** EXCERPTED DATA follows **
(* ===== verification/KState.v ===== *)
(** * The nerve: global state and the kernel monad

    The static variables of kernel/*.c and the part of [system_info_t] the
    kernel uses, as one record.  The record is parametric in the lists (so that
    the same code runs on the pointers of list.c and on the rings they stand
    for) and in a [Platform]: the keyed store, the object allocators, the
    copies between address spaces and the queue of delayed calls, each
    through the interface the kernel sees. *)

From S2P Require Import Prelude Lists AATree Sequence KTypes.

(** ** Interfaces to the other components *)

(** [thread_slab], [reply_slab] and the pages: allocation returns [NULL] as
    [None], or as 0 for pages. *)
Class KernelMemory (Mm : Type) := {
  thread_slab_create : Mm -> option Mm;
  reply_slab_create : Mm -> option Mm;
  thread_alloc : Mm -> option (option Z * Mm);
  thread_free : Mm -> Z -> option Mm;
  reply_alloc : Mm -> option (option Z * Mm);
  reply_free : Mm -> Z -> option Mm;
  page_alloc : Mm -> option (Z * Mm);
  page_free : Mm -> Z -> option Mm;
}.

(** Copies between the running address space and a thread's: the arguments
    are the page directory in force, the thread, and those of the C function.
    The functions check the pages of the thread only; [None] is a page fault
    inside of the kernel, at an address of the other side. *)
Class MsgCopy (U : Type) := {
  memcpy_k2u : U -> Z -> thread_t -> Z -> Z -> Z -> option (Z * U);
  memcpy_u2k : U -> Z -> thread_t -> Z -> Z -> Z -> option (Z * U);
  strncpy_u2k : U -> Z -> thread_t -> Z -> Z -> Z -> option (Z * U);
  scattered_copy_u2k : U -> Z -> thread_t -> Z -> Z -> Z -> option (Z * U);
}.

(** The functions the kernel passes to [icall->handle]. *)
Inductive handler := H_ready_rotate | H_thread_destroy.

Record delay_param_t := DelayParam { dp_arg1 : handler; dp_arg2 : Z; dp_arg3 : Z }.

(** The queue of delayed calls: [false] when there is no room. *)
Class DelayQueue (Q : Type) := {
  kq_put : Q -> delay_param_t -> bool * Q;
  kq_take : Q -> option delay_param_t * Q;
}.

(** [pf_thread_end] is the address of the function [thread_end], where the
    entry function of a kernel thread returns to. *)
Class Platform := {
  pf_tree : Type -> Type;
  pf_memory : Type;
  pf_umem : Type;
  pf_kqueue : Type;
  pf_thread_end : Z;
  #[global] pf_keymap :: KeyMap pf_tree;
  #[global] pf_kmem :: KernelMemory pf_memory;
  #[global] pf_copy :: MsgCopy pf_umem;
  #[global] pf_delay :: DelayQueue pf_kqueue;
}.

(** ** Global state *)

(** The registers and variables of drivers/i686/context.c. *)
Record cpu_t := Cpu {
  cpu_cr3 : Z;
  current_page_table : Z;
  fpu_holder : Z;
  cpu_fpu : Z;
  tss_esp0 : Z;
}.

(** [sysinfo->sync.state] and [sysinfo->delay_thread_start]. *)
Record sync_t := Sync {
  interrupt_nest : Z;
  no_request : Z;
  serializing : Z;
  delay_thread_start : bool;
}.

(** The union's [dispatch_skippable]: the three fields read as one word. *)
Definition dispatch_skippable (s : sync_t) : Z :=
  Z.lor (interrupt_nest s) (Z.lor (Z.shiftl (no_request s) 16) (Z.shiftl (serializing s) 24)).

Section State.
Context {P : Platform}.

Record kernel (H : Type) := Kernel {
  lists : H;
  threads : gmap Z thread_t;
  replies : gmap Z reply_t;
  running : Z;
  ready_bits : Z;
  thread_tree : pf_tree Z;
  reply_tree : pf_tree Z;
  reply_sequence : sequence_t;
  sync : sync_t;
  kqueue : pf_kqueue;
  memory : pf_memory;
  umem : pf_umem;
  cpu : cpu_t;
}.

End State.

Arguments kernel {P} H.
Arguments Kernel {P H}.
Arguments lists {P H}.
Arguments threads {P H}.
Arguments replies {P H}.
Arguments running {P H}.
Arguments ready_bits {P H}.
Arguments thread_tree {P H}.
Arguments reply_tree {P H}.
Arguments reply_sequence {P H}.
Arguments sync {P H}.
Arguments kqueue {P H}.
Arguments memory {P H}.
Arguments umem {P H}.
Arguments cpu {P H}.

Section Updates.
Context {P : Platform} {H : Type}.
Implicit Types k : kernel H.

Definition set_lists {H'} (v : H') k : kernel H' :=
  Kernel v (threads k) (replies k) (running k) (ready_bits k) (thread_tree k) (reply_tree k)
    (reply_sequence k) (sync k) (kqueue k) (memory k) (umem k) (cpu k).
Definition set_threads v k : kernel H :=
  Kernel (lists k) v (replies k) (running k) (ready_bits k) (thread_tree k) (reply_tree k)
    (reply_sequence k) (sync k) (kqueue k) (memory k) (umem k) (cpu k).
Definition set_replies v k : kernel H :=
  Kernel (lists k) (threads k) v (running k) (ready_bits k) (thread_tree k) (reply_tree k)
    (reply_sequence k) (sync k) (kqueue k) (memory k) (umem k) (cpu k).
Definition set_running v k : kernel H :=
  Kernel (lists k) (threads k) (replies k) v (ready_bits k) (thread_tree k) (reply_tree k)
    (reply_sequence k) (sync k) (kqueue k) (memory k) (umem k) (cpu k).
Definition set_ready_bits v k : kernel H :=
  Kernel (lists k) (threads k) (replies k) (running k) v (thread_tree k) (reply_tree k)
    (reply_sequence k) (sync k) (kqueue k) (memory k) (umem k) (cpu k).
Definition set_thread_tree v k : kernel H :=
  Kernel (lists k) (threads k) (replies k) (running k) (ready_bits k) v (reply_tree k)
    (reply_sequence k) (sync k) (kqueue k) (memory k) (umem k) (cpu k).
Definition set_reply_tree v k : kernel H :=
  Kernel (lists k) (threads k) (replies k) (running k) (ready_bits k) (thread_tree k) v
    (reply_sequence k) (sync k) (kqueue k) (memory k) (umem k) (cpu k).
Definition set_reply_sequence v k : kernel H :=
  Kernel (lists k) (threads k) (replies k) (running k) (ready_bits k) (thread_tree k) (reply_tree k)
    v (sync k) (kqueue k) (memory k) (umem k) (cpu k).
Definition set_sync v k : kernel H :=
  Kernel (lists k) (threads k) (replies k) (running k) (ready_bits k) (thread_tree k) (reply_tree k)
    (reply_sequence k) v (kqueue k) (memory k) (umem k) (cpu k).
Definition set_kqueue v k : kernel H :=
  Kernel (lists k) (threads k) (replies k) (running k) (ready_bits k) (thread_tree k) (reply_tree k)
    (reply_sequence k) (sync k) v (memory k) (umem k) (cpu k).
Definition set_memory v k : kernel H :=
  Kernel (lists k) (threads k) (replies k) (running k) (ready_bits k) (thread_tree k) (reply_tree k)
    (reply_sequence k) (sync k) (kqueue k) v (umem k) (cpu k).
Definition set_umem v k : kernel H :=
  Kernel (lists k) (threads k) (replies k) (running k) (ready_bits k) (thread_tree k) (reply_tree k)
    (reply_sequence k) (sync k) (kqueue k) (memory k) v (cpu k).
Definition set_cpu v k : kernel H :=
  Kernel (lists k) (threads k) (replies k) (running k) (ready_bits k) (thread_tree k) (reply_tree k)
    (reply_sequence k) (sync k) (kqueue k) (memory k) (umem k) v.

End Updates.

Definition set_no_request (v : Z) (s : sync_t) : sync_t :=
  Sync (interrupt_nest s) v (serializing s) (delay_thread_start s).
Definition set_serializing (v : Z) (s : sync_t) : sync_t :=
  Sync (interrupt_nest s) (no_request s) v (delay_thread_start s).
Definition set_delay_thread_start (v : bool) (s : sync_t) : sync_t :=
  Sync (interrupt_nest s) (no_request s) (serializing s) v.

(** ** The kernel monad *)

Definition M {P : Platform} (H A : Type) : Type := kernel H -> option (A * kernel H).

#[export] Instance M_ret {P : Platform} {H} : MRet (M H) := λ A x k, Some (x, k).

#[export] Instance M_bind {P : Platform} {H} : MBind (M H) := λ A B f m k,
  match m k with Some (x, k) => f x k | None => None end.

Section Monad.
Context {P : Platform} {H : Type} `{!ListOps loc H}.

(** Undefined behaviour. *)
Definition fail {A} : M H A := λ _, None.

Definition gets {A} (f : kernel H -> A) : M H A := λ k, Some (f k, k).

Definition modify (f : kernel H -> kernel H) : M H unit := λ k, Some (tt, f k).

Definition some {A} (o : option A) : M H A := λ k, x ← o; Some (x, k).

(** *** Objects: a dead object cannot be read or written *)

Definition thread (a : Z) : M H thread_t := λ k, th ← threads k !! a; Some (th, k).

Definition upd_thread (a : Z) (f : thread_t -> thread_t) : M H unit := λ k,
  th ← threads k !! a; Some (tt, set_threads (<[a := f th]> (threads k)) k).

Definition reply_at (r : Z) : M H reply_t := λ k, x ← replies k !! r; Some (x, k).

Definition upd_sync (f : sync_t -> sync_t) : M H unit := modify (λ k, set_sync (f (sync k)) k).

(** *** Lists *)

Definition l_initialize (e : loc) : M H unit := λ k,
  h ← op_initialize (lists k) e; Some (tt, set_lists h k).
Definition l_clear (e : loc) : M H unit := λ k,
  h ← op_clear (lists k) e; Some (tt, set_lists h k).
Definition l_enqueue (g e : loc) : M H unit := λ k,
  h ← list_enqueue (lists k) g e; Some (tt, set_lists h k).
Definition l_remove (e : loc) : M H unit := λ k,
  h ← op_remove (lists k) e; Some (tt, set_lists h k).
Definition l_dequeue (g : loc) : M H (option loc) := λ k,
  '(o, h) ← list_dequeue (lists k) g; Some (o, set_lists h k).
Definition l_head (g : loc) : M H (option loc) := λ k, o ← op_head (lists k) g; Some (o, k).
Definition l_next (g : loc) : M H loc := λ k, o ← op_next (lists k) g; Some (o, k).
Definition l_prev (g : loc) : M H loc := λ k, o ← op_prev (lists k) g; Some (o, k).

(** [getThread] and [getThreadWaiting]: from the link to its thread. *)
Definition getThread (p : loc) : M H Z := match p with LQueue a => mret a | _ => fail end.
Definition getThreadWaiting (p : loc) : M H Z := match p with LWaiting a => mret a | _ => fail end.

(** *** Trees, allocators, copies *)

Definition thread_tree_get (id : Z) : M H (option Z) := gets (λ k, km_get (thread_tree k) id).
Definition thread_tree_put (id a : Z) : M H bool := λ k,
  '(b, t) ← km_put (thread_tree k) id a; Some (b, set_thread_tree t k).
Definition thread_tree_remove (id : Z) : M H (option Z) := λ k,
  '(o, t) ← km_remove (thread_tree k) id; Some (o, set_thread_tree t k).
Definition reply_tree_get (key : Z) : M H (option Z) := gets (λ k, km_get (reply_tree k) key).
Definition reply_tree_put (key r : Z) : M H bool := λ k,
  '(b, t) ← km_put (reply_tree k) key r; Some (b, set_reply_tree t k).
Definition reply_tree_remove (key : Z) : M H (option Z) := λ k,
  '(o, t) ← km_remove (reply_tree k) key; Some (o, set_reply_tree t k).

(** [create_tree] of kernel/tree_utils.c for the two trees of the kernel. *)
Definition create_thread_tree : M H unit := λ k,
  m ← thread_slab_create (memory k); Some (tt, set_thread_tree km_new (set_memory m k)).
Definition create_reply_tree : M H unit := λ k,
  m ← reply_slab_create (memory k); Some (tt, set_reply_tree km_new (set_memory m k)).

(** Memory given back is not an object any more. *)
Definition slab_alloc_thread : M H (option Z) := λ k,
  '(o, m) ← thread_alloc (memory k); Some (o, set_memory m k).
Definition slab_free_thread (a : Z) : M H unit := λ k,
  m ← thread_free (memory k) a; Some (tt, set_threads (delete a (threads k)) (set_memory m k)).
Definition slab_alloc_reply : M H (option Z) := λ k,
  '(o, m) ← reply_alloc (memory k); Some (o, set_memory m k).
Definition slab_free_reply (r : Z) : M H unit := λ k,
  m ← reply_free (memory k) r; Some (tt, set_replies (delete r (replies k)) (set_memory m k)).
Definition palloc_page : M H Z := λ k, '(p, m) ← page_alloc (memory k); Some (p, set_memory m k).
Definition pfree_page (p : Z) : M H unit := λ k, m ← page_free (memory k) p; Some (tt, set_memory m k).

Definition get_sequence : M H Z := λ k,
  '(n, s) ← sequence_get (reply_sequence k); Some (n, set_reply_sequence s k).
Definition release_sequence (n : Z) : M H unit := λ k,
  s ← sequence_release (reply_sequence k) n; Some (tt, set_reply_sequence s k).

Definition copy (f : pf_umem -> Z -> thread_t -> Z -> Z -> Z -> option (Z * pf_umem))
    (a x y z : Z) : M H Z := λ k,
  th ← threads k !! a;
  '(r, u) ← f (umem k) (cpu_cr3 (cpu k)) th x y z;
  Some (r, set_umem u k).

End Monad.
** End of EXCERPTED DATA **
● ACTIVITY: Select every line in the records above that contains the word "Section".

● OUTPUT OF THE EXERCISE:
Section State.
Section Updates.
Section Monad.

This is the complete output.